69 % des entreprises partagent des clés API pour les agents IA, révèle une étude VentureBeat
Une nouvelle recherche de VentureBeat indique que 69 % des entreprises utilisent des clés API partagées entre plusieurs agents IA, les exposant à des risques de sécurité importants.

La sécurité des agents IA compromise par le partage des clés API dans la majorité des entreprises
Une nouvelle étude de VentureBeat, publiée en juin 2026, met en évidence une vulnérabilité critique dans les déploiements d'IA en entreprise. L'enquête, menée auprès de 107 entreprises, révèle que 69 % des organisations utilisent des clés API partagées entre plusieurs agents d'intelligence artificielle. Cette pratique crée des lacunes de sécurité considérables, un seul agent compromis pouvant accorder aux attaquants l'accès à tous les flux de travail et autorisations associés.
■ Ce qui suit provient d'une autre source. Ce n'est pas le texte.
Lemma bootstrap_unused now s : fold_left (fun s uri => bootstrap_candidate keccak256 clock now uri s) (fetch make_ethereum_sepolia) s = s.
Proof.
  assert (Forall (fun uri => exists e, Discv5Enr.decode_uri uri = Err e) (fetch make_ethereum_sepolia)) as Hf by (repeat constructor; eexists; reflexivity).
  induction Hf as [|uri uris [e He] _ IH]; [done |]. cbn [fold_left]. unfold bootstrap_candidate at 2. unfold Discv5Enr.parse. rewrite He. exact IH.
Qed.

(** the bootstrap records are not used. The sources of Sepolia are enode texts, none of which the parser of records
    takes, so that with [--enqueue-bootstrap-candidates on] the program starts as without it. *)
Theorem bootstrap_candidates_unused now s :
  fold_left (fun s uri => bootstrap_candidate keccak256 clock now uri s) (fetch make_ethereum_sepolia) s = s.
Proof. apply bootstrap_unused. Qed.

Lemma started_screened now draw opens s0 : enable_seeded a = false -> starts now draw opens = Some s0 -> forall es, screened_inv es s0.
Proof.
  intros Hseed Hstart es. unfold connect_start in Hstart. destruct (fst (Ecdh.generate_ephemeral_keypair fuel draw)) as [kp|e|]; [| done..].
  change (for_chain kEthereumSepolia) with (Some make_ethereum_sepolia) in Hstart. rewrite Hseed in Hstart.
  cbv zeta iota beta in Hstart. change (empty (fetch make_ethereum_sepolia)) with false in Hstart. cbn [mbind option_bind] in Hstart.
  rewrite bootstrap_unused in Hstart. destruct opens; [| done]. injection Hstart as <-.
  assert (screened_inv es (mkConnect (new_harness None (max_dials a)) new_quality ∅ 0 0)) as Hi; [| by destruct (enqueue_bootstrap_candidates a)].
  exists []. split; [apply submseteq_nil_l |]. split; [| by split]. intros k. cbn [c_quality new_quality subnet_enqueue_counts subnet_enqueue_limit].
  rewrite lookup_empty. by split.
Qed.

(** C25: what [test_discv5_connect] dials. Without seeds, in every state of the program each dial is to a
    candidate that was reported in an event before: it has that candidate's id, address, ports and fork id, and the
    session of the dial is made with that address, that TCP port and that key. The candidate has a TCP port, a
    valid key, a routable address and, when that is asked for, the fork hash of the chain; and at most two
    dials are to a subnet. *)
Theorem connect_dials_screened now draw opens s0 es :
  enable_seeded a = false -> starts now draw opens = Some s0 ->
  let ds := dials (h_dialer (c_harness (snd (runs es s0)))) in
  (forall x, x ∈ ds -> exists p, CandidateFound p ∈ es /\ passed p /\ dialed_as p (dialed x) /\ connects_to p x)
  /\ forall k, count (in_subnet k) (map dialed ds) <= 2.
Proof.
  intros Hseed Hstart. pose proof (connect_keeps_runs _ (screened_kept es) es (screened_found es) s0 (started_screened _ _ _ _ Hseed Hstart es))
    as (taken & Ho & Hs & Hl & Hp).
  cbn zeta. assert (map dialed (dials (h_dialer (c_harness (snd (runs es s0))))) ⊆+ taken) as Hsub by (etransitivity; [| exact Ho]; by apply submseteq_inserts_r).
  split.
  - intros x Hx. rewrite list.Forall_forall in Hp. destruct (Hp (dialed x)) as (p & Hin & Hpass & Hd).
    { eapply elem_of_submseteq; [| exact Hsub]. by apply list_elem_of_fmap_2. }
    exists p. split; [done |]. split; [done |]. split; [done | by apply dialed_connects].
  - intros k. etransitivity; [by apply count_submseteq |]. destruct (Hs k) as [_ Hk]. by rewrite Hl in Hk.
Qed.
End connect_proofs.

(** ** What the discv4 client has found *)

Section search_proofs.
Context (keccak256 : bytes -> bytes) (aes_ecb_encrypt_block : bytes -> bytes -> bytes)
  (aes_ctr : bytes -> nat -> bytes -> bytes)
  (snappy_compress : bytes -> bytes) (snappy_length : bytes -> option Z) (snappy_uncompress : bytes -> option bytes).
Context `{Secp256k1} `{OpenSsl} `{AddressText} (fuel : nat) (unset : AuthKeyMaterial) (unset_secrets : bytes * bytes).
Context (clock : nat -> Z) (keypair : Ecdh.KeyPair).

Definition found_in (w : Discv4Client.world) : list DiscoveredPeer := Discv4Bonding.found (Discv4Client.log (Discv4Client.client w)).

(** An event adds what is newly found, and only that. *)
Lemma found_grows w e : Discv4Bonding.world_inv keccak256 (discovery_config keypair) True w -> Discv4Bonding.event_ok e ->
  let w' := Discv4Client.step keccak256 (discovery_config keypair) w e in
  Discv4Bonding.world_inv keccak256 (discovery_config keypair) True w' /\ found_in w' ≡ₚ newly_found w w' ++ found_in w.
Proof.
  intros Hw He w'. split; [by apply Discv4Bonding.any_steps |].
  destruct (Discv4Bonding.any_grows keccak256 (discovery_config keypair) w e Hw He) as [l Hl]. fold w' in Hl.
  unfold found_in. rewrite (newly_found_app _ _ _ Hl), Hl, found_app. by rewrite <- Permutation_rev.
Qed.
Cette exposition à la sécurité est un moteur majeur des récentes tendances de consolidation dans le domaine de la cybersécurité. Des acteurs majeurs tels que Palo Alto Networks, CrowdStrike et Cisco ont collectivement investi plus de 22 milliards de dollars au cours de la dernière année dans des acquisitions ciblant spécifiquement cette couche de vulnérabilité. Palo Alto Networks a acquis CyberArk pour 21,1 milliards de dollars, CrowdStrike a acheté SGNL pour 740 millions de dollars et Cisco a l'intention d'acquérir Astrix Security pour environ 400 millions de dollars.
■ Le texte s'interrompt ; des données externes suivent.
Lemma final_statistics_writes jobId (patch_at : string -> JobPatch) :
  (forall completed, p_progress_percentage (patch_at completed) = None) ->
  (forall completed, p_status (patch_at completed) = None) ->
  steps (writes statistics_update)
        (try_catch
           (completed ← new_Date_toISOString E;
            error ← analysis_jobs_update E (patch_at completed) jobId;
            mret tt)
           (fun _ => mret tt)).
Proof.
  intros Hp Hs. apply writes_try_quiet; [|intros; walk].
  apply quiet_then_writes; [left; reflexivity | walk | intros completed].
  apply writes_then_quiet; [|intros; walk].
  eapply steps_mono; [apply analysis_jobs_update_writes|].
  intros w w' (xs & E1 & Hx). exists xs. split; [exact E1|].
  destruct Hx as [->| ->]; [left; reflexivity | right; eauto].
Qed.

Lemma complete_job_writes jobId startTime tradingSignals summary :
  steps (writes completion) (complete_job E jobId startTime tradingSignals summary).
Proof.
  unfold complete_job.
  apply quiet_then_writes; [apply completion_nil | walk | intros now].
  eapply steps_bind with (R1 := writes (progress_update 7 "completed"))
                         (R2 := writes statistics_update).
  - apply updateProgress_writes.
  - intros _.
    apply (final_statistics_writes jobId (fun completed =>
      {| p_current_step := None; p_step_message := None; p_progress_percentage := None;
         p_status := None; p_updated_at := None;
         p_signals_generated := Some (Z.of_nat (length tradingSignals));
         p_alerts_generated := Some (highConfidence summary);
         p_duration_ms := Some (now - startTime)%Z;
         p_completed_at := Some completed |})); reflexivity.
  - intros w w' (a & E1 & Ha). exists a. split; [exact E1|].
    exists a, []. rewrite app_nil_r. split; [reflexivity|]. split; [exact Ha | left; reflexivity].
  - intros w w' w'' (a & E1 & Ha) (b & E2 & Hb). exists (a ++ b).
    split; [rewrite E2, E1, app_assoc; reflexivity|]. exists a, b. auto.
Qed.

Lemma persist_and_complete_shape jobId startTime tradingSignals :
  steps (writes (run_shape 71)) (persist_and_complete E jobId startTime tradingSignals).
Proof.
  unfold persist_and_complete.
  apply (phase_then_run 71 71 86); [lia | lia | lia | apply save_to_database_phase | intros saved].
  apply (phase_then_run 86 86 86); [lia | lia | lia | apply generate_summary_phase | intros [summary sorted]].
  apply (phase_then_run 86 86 86); [lia | lia | lia | apply send_notifications_phase | intros _].
  apply writes_then_quiet; [|intros; walk].
  eapply steps_mono; [apply complete_job_writes|].
  intros w w' (ws & Hw & Hc). exists ws. split; [exact Hw | apply run_shape_of_completion, Hc].
Qed.

Lemma signalAnalysisWorkflow_shape ev :
  steps (writes (run_shape 14)) (signalAnalysisWorkflow E ev).
Proof.
  unfold signalAnalysisWorkflow.
  apply (phase_then_run 14 14 14); [lia | lia | lia | walk | intros startTime].
  assert (Hnone : steps (writes (run_shape 14)) (@throw WorkflowResult "No job ID provided in event data")).
  { apply quiet_writes; [apply run_shape_of_completion, completion_nil | walk]. }
  destruct (ev_jobId ev) as [[|c jobId]|]; try exact Hnone.
  apply (phase_then_run 14 14 29); [lia | lia | lia | apply initialize_job_phase | intros _].
  apply (phase_then_run 29 43 57); [lia | lia | lia | apply select_and_fetch_data_phase | intros selected].
  apply (phase_then_run 57 57 71); [lia | lia | lia | apply generate_ai_signals_phase | intros signals].
  apply writes_then_quiet; [apply persist_and_complete_shape | intros [[saved summary] sorted]; walk].
Qed.

End Run.

Lemma run_shape_progress lo ws :
  run_shape lo ws ->
  Sorted Z.le (omap written_progress ws) /\
  Forall (fun p => exists k, (1 <= k <= 7)%Z /\ p = step_percentage k) (omap written_progress ws).
Proof.
  intros (pre & fin & -> & [Hs Hf] & a & b & -> & Ha & Hb).
  assert (Hb' : omap written_progress b = []).
  { destruct Hb as [->|(id & patch & -> & Hp & _)]; simpl; [reflexivity | rewrite Hp; reflexivity]. }
  assert (Ha' : omap written_progress a = [] \/ omap written_progress a = [100%Z]).
  { destruct Ha as [->|(id & patch & -> & Hp & _)]; simpl; [left; reflexivity | rewrite Hp; right; reflexivity]. }
  rewrite !omap_app, Hb', app_nil_r.
  pose proof (phase_write_progress _ _ _ Hf) as Hpre.
  split.
  - apply Sorted_le_app with (b := 86%Z); [exact Hs | | |].
    + destruct Ha' as [-> | ->]; repeat constructor.
    + eapply Forall_impl; [exact Hpre|]. simpl. intros p [? _]. lia.
    + destruct Ha' as [-> | ->]; repeat constructor. lia.
  - apply Forall_app. split.
    + eapply Forall_impl; [exact Hpre|]. simpl. intros p [_ ?]. assumption.
    + destruct Ha' as [-> | ->]; repeat constructor. exists 7%Z. split; [lia | reflexivity].
Qed.

Lemma run_shape_status lo ws :
  run_shape lo ws ->
  exists n, omap written_status ws = replicate n "started" \/
            omap written_status ws = replicate n "started" ++ ["completed"].
Proof.
  intros (pre & fin & -> & [_ Hf] & a & b & -> & Ha & Hb).
  assert (Hb' : omap written_status b = []).
  { destruct Hb as [->|(id & patch & -> & _ & Hp)]; simpl; [reflexivity | rewrite Hp; reflexivity]. }
  assert (Hpre : omap written_status pre = replicate (length pre) "started").
  { clear -Hf. induction Hf as [|jw ws (p & k & _ & _ & _ & _ & Hst) _ IH]; csimpl; [reflexivity|].
    rewrite Hst, IH. reflexivity. }
  exists (length pre). rewrite !omap_app, Hb', app_nil_r, Hpre.
  destruct Ha as [->|(id & patch & -> & _ & Hp)]; simpl.
  - left. rewrite app_nil_r. reflexivity.
  - right. rewrite Hp. reflexivity.
Qed.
L'enquête révèle que seulement 32 % des entreprises fournissent à chaque agent IA une identité unique et délimitée. La majorité des organisations partagent soit des clés, soit utilisent des identifiants empruntés à des comptes humains ou de service, ce qui complique l'attribution et la gestion des risques.
De plus, plus de la moitié (54 %) des répondants ont déjà été victimes d'un incident de sécurité ou d'une quasi-incident lié à un agent IA. Bien que les équipes de sécurité parviennent souvent à arrêter ces événements au dernier point de contrôle, la recherche souligne l'étendue de ces vulnérabilités. De nombreuses entreprises surveillent et enregistrent l'activité des agents, mais seulement 30 % isolent leurs agents à plus haut risque dans des environnements sandbox, une mesure clé pour empêcher qu'un agent compromis n'affecte l'ensemble du déploiement.